Macroderma koppa was described from fossil material discovered at the Wellington Caves in New South Wales. The type locality, described as Big Sink, is one of several sites containing fossil depositions in the cave system, a complex assemblage that contains a variety of vertebrate species. The author's specimens were designated as a holotype, a skull with complete dentition, and paratype material exhibiting other distinguishable characters.
The specific epithet was nominated by the authors in reference to Koppa, described by indigenous informants as a mythological spirit that is associated with the caves.
A megadermatid species, allied to the genus Macroderma. Macroderma koppa is regarded as a sister species to the extant Macroderma gigas, known as the false vampire of ghost bat, a predatory carnivore found in the north of Australia. The discovery at Big Sink was initially reported in 1987 as the modern species, but subsequent analysis by the palaeo-mammalogist Suzanne Hand identified morphological characteristics indicating a species that had diverged as a separate lineage.
Macroderma koppa is larger than the earlier and probably ancestral species Macroderma godthelpi, and similar in size to the modern species. They are distinguished from M. gigas by characters that include a less well developed nose-shield and two infraorbital foramina, rather than one, and had larger premolars and incisors.

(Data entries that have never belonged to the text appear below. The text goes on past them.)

(* ===== verification/EngineFacts.v ===== *)
(** * Properties of the workflow engine

    What a transition needs, what it changes, that failing ones change nothing,
    and what holds in every state an engine can reach under any sequence of
    tool checks, exec checks and transitions with any file and subprocess
    outcomes. *)

From stdpp Require Import base decidable list gmap strings.
From Stdlib Require Import Lia ZArith Bool Ascii String.
From S2P Require Import Prelude RustStr Json Parser Ir Rules Matcher Capability DecisionLog Engine.

(** ** Runs *)

Inductive Op :=
| OpCheck (tool : string) (tool_input : Value)
| OpExec (path : string) (argv commands : list string)
| OpTransition (target : Value) (io : Io).

Section engine.
Context `{Shlex, JsonText} (en : Engine).

Definition run_op (w : World) (op : Op) : World :=
  match op with
  | OpCheck tool tool_input => (check en tool tool_input w).1
  | OpExec path argv commands => (check_exec en path argv commands w).1
  | OpTransition target io => (transition en io target w).1
  end.

(** The states an engine passes through once it is built. *)
Inductive reachable : World → Prop :=
| reach_new io state policy : reachable (new_with_log en io state policy)
| reach_op w op : reachable w → reachable (run_op w op).

(** The step and its counts, which decide every later answer. *)
Definition core (w : World) : Z * gmap N N := (w_step w, w_visits w).

(** How often a step was entered, by the log. *)
Definition entries (n : N) (w : World) : nat :=
  List.length (filter (λ e, e = LEnter (Z.of_N n)) (w_log w)).

Definition resp_ok (resp : Value) : option Value := jget "ok" resp.

(** ** What an advance needs *)

Definition gate_passes (gate : string) (o : ShOutcome) : Prop :=
  gate = "" ∨ ∃ out err, o = Exited (Some 0%Z) out err.

Definition questions_of (step_num : N) : list JudgeQuestion :=
  match en_steps en !! step_num with Some s => ws_judge s | None => [] end.

(** No questions, or a configured judge that exits 0 with one verdict per
    question, every one of them 1. *)
Definition judge_passes (step_num : N) (io : Io) : Prop :=
  questions_of step_num = [] ∨
  ∃ cmd out err verdicts,
    en_judge_cmd en = Some cmd ∧ trim cmd ≠ "" ∧
    io_judge io = Exited (Some 0%Z) out err ∧
    parse_verdicts out (List.length (questions_of step_num)) = Ok verdicts ∧
    List.length verdicts = List.length (questions_of step_num) ∧
    ∀ v, v ∈ verdicts → v.1 = 1%N.

Record accepted (io : Io) (current_u tn : N) (w : World) : Prop := {
  acc_bound : ∀ max, en_steps en !! tn ≫= ws_max_visits = Some max →
                (default 0 (w_visits w !! tn) < max)%N;
  acc_gate : gate_passes (step_gate en current_u) (io_gate io);
  acc_target_gate : gate_passes (target_gate en current_u tn) (io_target_gate io);
  acc_judge : judge_passes current_u io;
  acc_policy : io_dir io = true → io_policy io = Wrote;
  acc_state : io_state io = Wrote;
}.

(** ** Facts: gates and judge *)

Lemma run_gate_cmd_ok o gate : run_gate_cmd en o gate = Ok tt ↔ gate_passes gate o.
Proof.
  unfold run_gate_cmd, gate_passes, is_empty. destruct (String.eqb_spec gate "") as [->|Hne].
  { split; [by left|done]. }
  split.
  - destruct o as [code out err| |]; [|done..]. destruct code as [c|]; [|done]. cbn.
    destruct (Z.eqb_spec c 0) as [->|]; [|done]. right. eauto.
  - intros [?|(out & err & ->)]; done.
Qed.

Lemma gate_denial_None io current_u tn :
  gate_denial en io current_u tn = None ↔
  gate_passes (step_gate en current_u) (io_gate io) ∧
  gate_passes (target_gate en current_u tn) (io_target_gate io).
Proof.
  unfold gate_denial, run_gate, run_transition_gate. rewrite <-!run_gate_cmd_ok.
  destruct (run_gate_cmd en (io_gate io) _) as [[]|]; [|naive_solver].
  destruct (run_gate_cmd en (io_target_gate io) _) as [[]|]; naive_solver.
Qed.

Lemma collect_verdicts_spec items : ∀ i vs,
  collect_verdicts i items = Ok vs →
  vs.*2 = (verdict_reason <$> items) ∧ (Some <$> vs.*1) = (verdict_answer <$> items).
Proof.
  induction items as [|item items IH]; intros i vs; cbn; [by intros [= <-]|].
  destruct (verdict_answer item) as [a|]; [|done].
  intros (rest & Hr & [= <-])%bind_ok. apply IH in Hr as [Hr1 Hr2]. cbn. by rewrite Hr1, Hr2.
Qed.

Lemma parse_verdicts_length stdout expected vs :
  parse_verdicts stdout expected = Ok vs → List.length vs = expected.
Proof.
  unfold parse_verdicts. cbv zeta. destruct (match json_from_str _ with Some _ => _ | None => _ end); [|done].
  destruct (verdict_items v) as [items|]; [|done].
  destruct (Nat.eqb_spec (List.length items) expected) as [<-|]; [|done]. cbn.
  intros [Hr _]%collect_verdicts_spec. apply (f_equal List.length) in Hr.
  by rewrite !length_fmap in Hr.
Qed.

Lemma judge_score_full vs :
  judge_score vs = List.length vs ↔ ∀ v, v ∈ vs → v.1 = 1%N.
Proof.
  unfold judge_score. induction vs as [|v vs IH]; cbn; [set_solver|].
  pose proof (List.filter_length_le is_one vs) as Hle. unfold is_one at 1.
  destruct (N.eqb_spec v.1 1) as [Hv|Hv]; cbn.
  - rewrite Nat.succ_inj_wd, IH. set_solver.
  - split; [lia|]. intros Hall. destruct Hv. apply Hall. set_solver.
Qed.

Lemma run_judge_ok io step_num :
  is_ok (run_judge en io step_num) = true ↔ judge_passes step_num io.
Proof.
  unfold run_judge, judge_passes. fold (questions_of step_num). cbv zeta.
  destruct (questions_of step_num) as [|q qs] eqn:Eq; [cbn; tauto|].
  assert (Hqs : ∀ P : Prop, (q :: qs = [] ∨ P) ↔ P) by (intros P; split; [by intros [?|?]|by right]).
  rewrite Hqs. clear Hqs Eq. generalize (q :: qs) as questions. intros questions.
  destruct (en_judge_cmd en) as [cmd|]; cbn; [|by split; [|intros (? & ? & ? & ? & ? & _)]].
  unfold is_empty. destruct (String.eqb_spec (trim cmd) "") as [Hc|Hc]; cbn.
  { split; [done|]. by intros (? & ? & ? & ? & [= <-] & ? & _). }
  destruct (io_judge io) as [code out err| |]; cbn;
    [|by split; [|intros (? & ? & ? & ? & _ & _ & ? & _)]..].
  destruct (is_success code) eqn:Es.
  2:{ split; [done|]. by intros (? & ? & ? & ? & _ & _ & [= -> -> ->] & _). }
  destruct code as [c|]; [|done]. cbn in Es. apply Z.eqb_eq in Es as ->. cbn.
  destruct (parse_verdicts out (List.length questions)) as [vs|] eqn:Ep; cbn.
  2:{ split; [done|]. intros (? & ? & ? & ? & _ & _ & [= <- <-] & Hp & _). congruence. }
  pose proof (parse_verdicts_length _ _ _ Ep) as Hlen. rewrite <-Hlen.
  destruct (Nat.eqb_spec (judge_score vs) (List.length vs)) as [Hs|Hs]; cbn.
  - rewrite judge_score_full in Hs. split; [|done]. intros _. rewrite Hlen.
    exists cmd, out, err, vs. done.
  - split; [done|]. intros (? & ? & ? & vs' & _ & _ & [= <- <-] & Hp & _ & Hall).
    rewrite Hlen, Ep in Hp. injection Hp as <-. by apply judge_score_full in Hall.
Qed.

Lemma visit_bound_None tn visits :
  visit_bound_denial en tn visits = None ↔
  ∀ max, en_steps en !! tn ≫= ws_max_visits = Some max → (default 0 (visits !! tn) < max)%N.
Proof.
  unfold visit_bound_denial. destruct (en_steps en !! tn ≫= ws_max_visits) as [max|]; cbn; [|naive_solver].
  destruct (N.ltb_spec (default 0 (visits !! tn))%N max) as [Hlt|Hge].
  - split; [|done]. intros _ m [= <-]. done.
  - split; [done|]. intros Hall. specialize (Hall max eq_refl). lia.
Qed.

(** ** Facts: one transition *)

Definition advanced (io : Io) (current_u tn : N) (w w' : World) : Prop :=
  core w' = (Z.of_N tn, bump tn (w_visits w)) ∧
  w_policy w' = (if io_dir io then Some (policy_for en tn) else w_policy w) ∧
  w_state_file w' = Some (state_json (Z.of_N tn) (bump tn (w_visits w))) ∧
  w_log w' = w_log w ++ [LTransition (Z.of_N current_u) (u32_to_string tn) "allow" "";
                         LEnter (Z.of_N tn)].

Definition refused (current_u : N) (target : string) (w w' : World) : Prop :=
  core w' = core w ∧
  ∃ reason, w_log w' = w_log w ++ [LTransition (Z.of_N current_u) target "deny" reason].

Lemma add_evidence_ok entry resp b :
  resp_ok resp = Some (JBool b) → resp_ok (add_evidence entry resp) = Some (JBool b).
Proof.
  destruct entry as [e|], resp; try done. unfold resp_ok. cbn.
  by rewrite obj_get_insert_ne.
Qed.

(** The refusing branch: nothing but a log line; left is why it refused. *)
Ltac by_refusal :=
  right; split; [|split; [split; [done|by eexists]|done || by apply add_evidence_ok]].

The species was uncovered in excavations at the Cathedral cave, stratigraphy dated to the Pliocene, in an area associated with a phosphate mine. The Big Sink site contains other fauna of this epoch, unlike the otherwise later Pleistocene fossil deposits at the Wellington Caves area. The period of deposition for the fossil material has been verified by correlation to dating of the Riversleigh sites, where other megadermatid species are recorded. The bones of Macroderma koppa are well represented at this site, with evidence of their consumption of prey, suggesting the cave was occupied by the population as a maternity colony and feeding roost.